Now when God speaks to me, or the BVM, or the Little Flower, etc. it generally happens VERY quietly and subtly, either through dreams or in prayer.  Or it’s through secondary causes: i.e. other people.  

For example, last December 12th my father led me out to a winter rose bush that he'd just purchased.  Somehow it felt like the BVM touching me, as the story of Juan Diego involves him finding roses in winter.  

But that is to say that the way God speaks to me now leaves far more room for doubt—often leaves me wondering: “did He just say that?” 

Whereas with the locutions there wasn’t any doubt what was said. 

Also I noticed that they took place during times in which I experienced a lot of solitude: I heard “hell is proximity without intimacy” during the six months after graduating from college when I was largely alone. The others I heard in somewhat similar states. 

So maybe a period of solitude, when you’re SHIFTING from one state to another, are windows for locutions, or for clear unmistakeable messages from God, to occur.

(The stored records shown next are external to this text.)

(** * Giphy plugin for Mattermost: command dispatcher and configuration holder

    A shallow embedding of [plugin.go]: the slash-command dispatcher
    ([ExecuteCommand] and its two handlers), the keyword extraction, the
    response template, the error wrapper and the life-cycle hooks.

    Go strings are byte sequences: they are [string] here (a list of 8-bit
    [ascii]).  Calls that leave the plugin (the host API, the GIF provider)
    are nodes of a program tree, so that "the provider is never called" is a
    statement about the tree and not about a particular provider. *)

From Stdlib Require Import String Ascii List Bool Arith ZArith Lia.
Import ListNotations.
Local Open Scope list_scope.
Local Open Scope string_scope.

(** ** The parts of Go's [strings] and [fmt] packages the plugin uses *)

Module GoStrings.

(** [strings.HasPrefix(s, prefix)] *)
Definition HasPrefix (s pre : string) : bool := String.prefix pre s.

(** [s[n:]] for [n <= len(s)] *)
Fixpoint drop (n : nat) (s : string) : string :=
  match n, s with
  | O, _ => s
  | S _, EmptyString => EmptyString
  | S k, String _ s' => drop k s'
  end.

(** [s[:n]] for [n <= len(s)] *)
Fixpoint take (n : nat) (s : string) : string :=
  match n, s with
  | O, _ => EmptyString
  | S _, EmptyString => EmptyString
  | S k, String c s' => String c (take k s')
  end.

(** [strings.Index(s, substr)]: byte offset of the first occurrence. *)
Definition Index (s substr : string) : option nat := String.index 0 substr s.

(** The loop of [strings.Replace]: at most [n] times, find the next
    occurrence of [old] in what is left of [s], copy what precedes it, write
    [new] and go on after the occurrence. *)
Fixpoint replace_loop (n : nat) (s old new : string) : string :=
  match n with
  | O => s
  | S k =>
      match Index s old with
      | None => s
      | Some j => take j s ++ new ++ replace_loop k (drop (j + String.length old) s) old new
      end
  end.

(** [strings.Replace(s, old, new, n)] for a non-empty [old]: the first [n]
    non-overlapping occurrences are replaced, all of them when [n < 0].  Go
    clamps [n] to the number of occurrences; here the loop stops at the first
    failed search, and [length s] bounds the number of occurrences.  (With an
    empty [old] Go inserts [new] at rune boundaries; the plugin never does
    that, its [old] starts with a slash, and that case is left as the
    identity.) *)
Definition Replace (s old new : string) (n : Z) : string :=
  if (String.eqb old new || (n =? 0)%Z)%bool then s
  else match old with
       | EmptyString => s
       | String _ _ =>
           replace_loop (if (n <? 0)%Z then String.length s else Z.to_nat n) s old new
       end.

(** Membership of a byte in an ASCII cutset. *)
Fixpoint inCutset (c : ascii) (cutset : string) : bool :=
  match cutset with
  | EmptyString => false
  | String d rest => (Ascii.eqb c d || inCutset c rest)%bool
  end.
(** [str(n)] for an integer. *)
Definition str_of_int (n : Z) : string := NilZero.string_of_int (Z.to_int n).

(** *** datetime

    A date is kept as its proleptic Gregorian ordinal ([date.toordinal()]),
    so that [date - timedelta(days=k)] is a subtraction; the bounds of the
    type (years 1 to 9999) are not represented.  A datetime is aware and in
    UTC everywhere in the scripts. *)
Record datetime : Type := mk_datetime {
  dt_date : Z;
  dt_hour : Z;
  dt_minute : Z;
  dt_second : Z;
  dt_microsecond : Z
}.

Record timedelta : Type := mk_timedelta {
  td_days : Z;
  td_seconds : Z;
  td_microseconds : Z
}.

#[global] Instance datetime_eq_dec : EqDecision datetime.
Proof. solve_decision. Defined.

(** The fields of a datetime object are always in these ranges. *)
Definition wf_datetime (d : datetime) : Prop :=
  0 ≤ dt_hour d < 24 ∧ 0 ≤ dt_minute d < 60 ∧ 0 ≤ dt_second d < 60 ∧
  0 ≤ dt_microsecond d < 1000000.

(** [timedelta(days=k)] *)
Definition timedelta_days (k : Z) : timedelta :=
  {| td_days := k; td_seconds := 0; td_microseconds := 0 |}.

(** [dt - td]: field-wise subtraction, then the carries are normalised
    from the microseconds up to the day. *)
Definition datetime_sub (dt : datetime) (td : timedelta) : datetime :=
  let us := dt_microsecond dt - td_microseconds td in
  let s := dt_second dt - td_seconds td + us `div` 1000000 in
  let m := dt_minute dt + s `div` 60 in
  let h := dt_hour dt + m `div` 60 in
  {| dt_date := dt_date dt - td_days td + h `div` 24;
     dt_hour := h `mod` 24;
     dt_minute := m `mod` 60;
     dt_second := s `mod` 60;
     dt_microsecond := us `mod` 1000000 |}.

(** [datetime.combine(d, datetime.min.time()).replace(hour=h, minute=m,
    second=s, tzinfo=timezone.utc)] *)
Definition datetime_at (d h m s : Z) : datetime :=
  {| dt_date := d; dt_hour := h; dt_minute := m; dt_second := s;
     dt_microsecond := 0 |}.

(** *** pandas *)

(** [Series.dropna()] *)
Definition dropna {A} (col : list (option A)) : list A := omap id col.

(** [Series.astype(str)] on a column of strings. *)
Definition astype_str (col : list string) : list string := col.

Section Unique.
Context {A : Type} {EqA : EqDecision A} {CntA : Countable A}.

(** [Series.unique()]: one pass with a hash set of the values already
    met; a value is kept at its first appearance. *)
Fixpoint unique_from (seen : gset A) (col : list A) : list A :=
  match col with
  | [] => []
  | x :: t =>
      if decide (x ∈ seen) then unique_from seen t
      else x :: unique_from ({[x]} ∪ seen) t
  end.
(** * is_snyk_for.py: the patch-region matcher

    A shallow embedding of [src/is_snyk_for.py] and the properties of its
    specification.

    - [Py]: the fragment of Python's data model the script relies on:
      exceptions, the values [json.loads] produces, subscription, iteration,
      ordering against an [int], dictionary lookup, generators.
    - [PatchBlocks]: the class of lines 62-113 (the compiled pattern
      [_MATCH_PROG], [_get_blocks], [__init__], [range_exists]).
    - [snyk_results] (lines 116-125) and [main] (lines 128-159).
    - [GithubRepository.from_uri] (lines 30-34), on the path that [urlparse]
      finds in the URL.

    The properties of the specification come first (The claims), then
    further properties read off the code (Further properties).

    Modelling conventions.
    - A Python [str] is a [string]; the scanner indexes it as the list of its
      characters.  The code compares characters only with ['@'], the newline
      and the characters of the pattern, all of them ASCII, so a character
      outside ASCII behaves as any other character that is none of these.
      An [int] is a [Z].
    - An exception is a value [Raise e] of the [result] type; nothing in the
      modelled lines catches one of these exceptions.
    - A generator over in-memory data is the finite sequence [gen] of what it
      yields, ended by exhaustion or by the exception it raises; the consumer
      decides how far it is run.
    - The commit object is taken in the shape the GitHub API gives it
      (a list of files, each with a [filename] and an optional [patch], both
      strings).  The report object is an arbitrary JSON value.
    - [int] accepts a numeral of any length (the interpreter's optional limit
      on the number of digits is not modelled). *)

From Stdlib Require Import ZArith Ascii String Lia.
From Equations Require Import Equations.
From stdpp Require Import base option list strings gmap.

Local Open Scope Z_scope.
Local Set Warnings "-register-all".

(** ** Python values *)

Module Py.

Which brings up a tangential question: can we foster an environment in which we'll hear God speaking to us (e.g. one of solitude or transition)?  Or is it all in the hand of the speaker? 

What About You?

What about you?  Where are some times in your life when you’ve heard God speak to you, clearly, without any space for doubt?  

How would you describe your life at that time?  How did you know it was Him? 


1 Volume 2: The Collected Works of St. Teresa of Avila, translated by Kieran Kavanaugh, OCD & Otilio Rodriguex, OCD, 1976. Pgs 408-10. 

Volume 1: The Collected Works of St. Teresa of Avila, translated by Kieran Kavanaugh, OCD & Otilio Rodriguex, OCD, 1976. Pg 166.